The report recommends more international cooperation, national reforms, regional and continental approaches, and investment in education, training, and infrastructure to boost the sector. The report also highlights the importance of preserving and promoting the memory and diversity of African cinema, which reflects the rich cultural heritage and creativity of the continent.
Africa is a continent with diverse and rich cinematic traditions, but not all countries have the same level of development and recognition in the film and audiovisual sectors. According to a UNESCO report, some of the factors that affect the growth and sustainability of these sectors include: lack of funding, infrastructure, training, distribution networks, piracy, taxation, regulation and cultural policies.

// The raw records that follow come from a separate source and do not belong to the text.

Lemma disconnect_success (st : socket_state) (sid : string) (now : Z) (s : UserSession)
    (rows : list voice_session) :
  userSessions st !! sid = Some s ->
  close_user_sessions (us_userId s) now (voice_sessions (vdb st)) = Some rows ->
  disconnect_handler st sid now =
    (snd (presence_disconnect (serverOnlineUsers st) (us_serverId s) (us_userId s)),
     mkSocketState (delete sid (userSessions st))
                   (fst (presence_disconnect (serverOnlineUsers st) (us_serverId s) (us_userId s)))
                   (server_memberships st)
                   (mkVoiceDb (channels (vdb st)) (users (vdb st)) rows (next_session_id (vdb st)))
                   (messages st) (next_message_id st)).
Proof.
  intros Hs Hrows. unfold disconnect_handler. rewrite Hs, Hrows.
  destruct (presence_disconnect _ _ _). reflexivity.
Qed.

Lemma forallb_joined (rows : list voice_session) (now : Z) :
  forallb (fun s => Z.leb (vs_joined_at s) now) rows = true ->
  Forall (fun s => vs_joined_at s <= now) rows.
Proof.
  intros H. apply List.Forall_forall. intros s Hs.
  apply Z.leb_le. exact (proj1 (forallb_forall _ rows) H s Hs).
Qed.


Lemma voice_join_success (d : voice_db) (s : UserSession) (c now : Z) :
  c <> 0 ->
  existsb (fun ch => Z.eqb (ch_id ch) c && Z.eqb (ch_server_id ch) (us_serverId s)
                     && String.eqb (ch_type ch) "voice") (channels d) = true ->
  existsb (String.eqb (us_userId s)) (users d) = true ->
  voice_join d (Some s) c now =
    (Joined (next_session_id d) (participants d c ++ [us_userId s]),
     mkVoiceDb (channels d) (users d)
               (voice_sessions d ++ [mkVoiceSession (next_session_id d) c (us_userId s) now None])
               (next_session_id d + 1)).
Proof.
  intros Hc Hch Hus. unfold voice_join.
  rewrite (proj2 (Z.eqb_neq c 0) Hc), Hch, Hus. cbn [negb].
  rewrite participants_rows_app. do 3 f_equal.
  unfold participants. cbn. rewrite Z.eqb_refl, Hus. reflexivity.
Qed.

(** *** Every session is counted, also with repeated auth *)

Lemma session_count_insert_le (sessions : gmap string UserSession) (sid : string)
    (u u' : string) (r r' : Z) :
  (session_count (<[sid := mkUserSession u r]> sessions) r' u' <=
   if decide (r' = r /\ u' = u) then S (session_count sessions r' u')
   else session_count sessions r' u')%nat.
Proof.
  unfold session_count.
  destruct (decide (r' = r /\ u' = u)) as [[-> ->] | Hne].
  - rewrite map_filter_insert_True by (cbn; auto). rewrite map_size_insert.
    destruct (filter _ sessions !! sid); cbn; lia.
  - rewrite map_filter_insert_False by (cbn; intros [<- <-]; tauto).
    rewrite map_filter_delete, map_size_delete. destruct (filter _ sessions !! sid); cbn; lia.
Qed.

The report identifies some of the countries with low cinema culture, meaning that they have low levels of production, exhibition and consumption of films. These include: Angola, Benin, Botswana, Burkina Faso, Burundi, Cameroon, Cape Verde, Central African Republic, Chad, Comoros, Congo, Djibouti, Equatorial Guinea, Eritrea, Ethiopia, Gabon, Gambia, Guinea, Guinea-Bissau, Lesotho, Liberia, Libya, Madagascar, Malawi, Mali, Mauritania, Mauritius, Mozambique, Namibia, Niger, Rwanda, Sao Tome and Principe, Seychelles, Sierra Leone, Somalia, South Sudan, Sudan, Swaziland, Tanzania, Togo , Uganda , Zambia and Zimbabwe. These countries face various challenges such as political instability , economic hardship , social unrest , environmental degradation , cultural diversity and linguistic barriers that hinder their participation and contribution to the African film industry.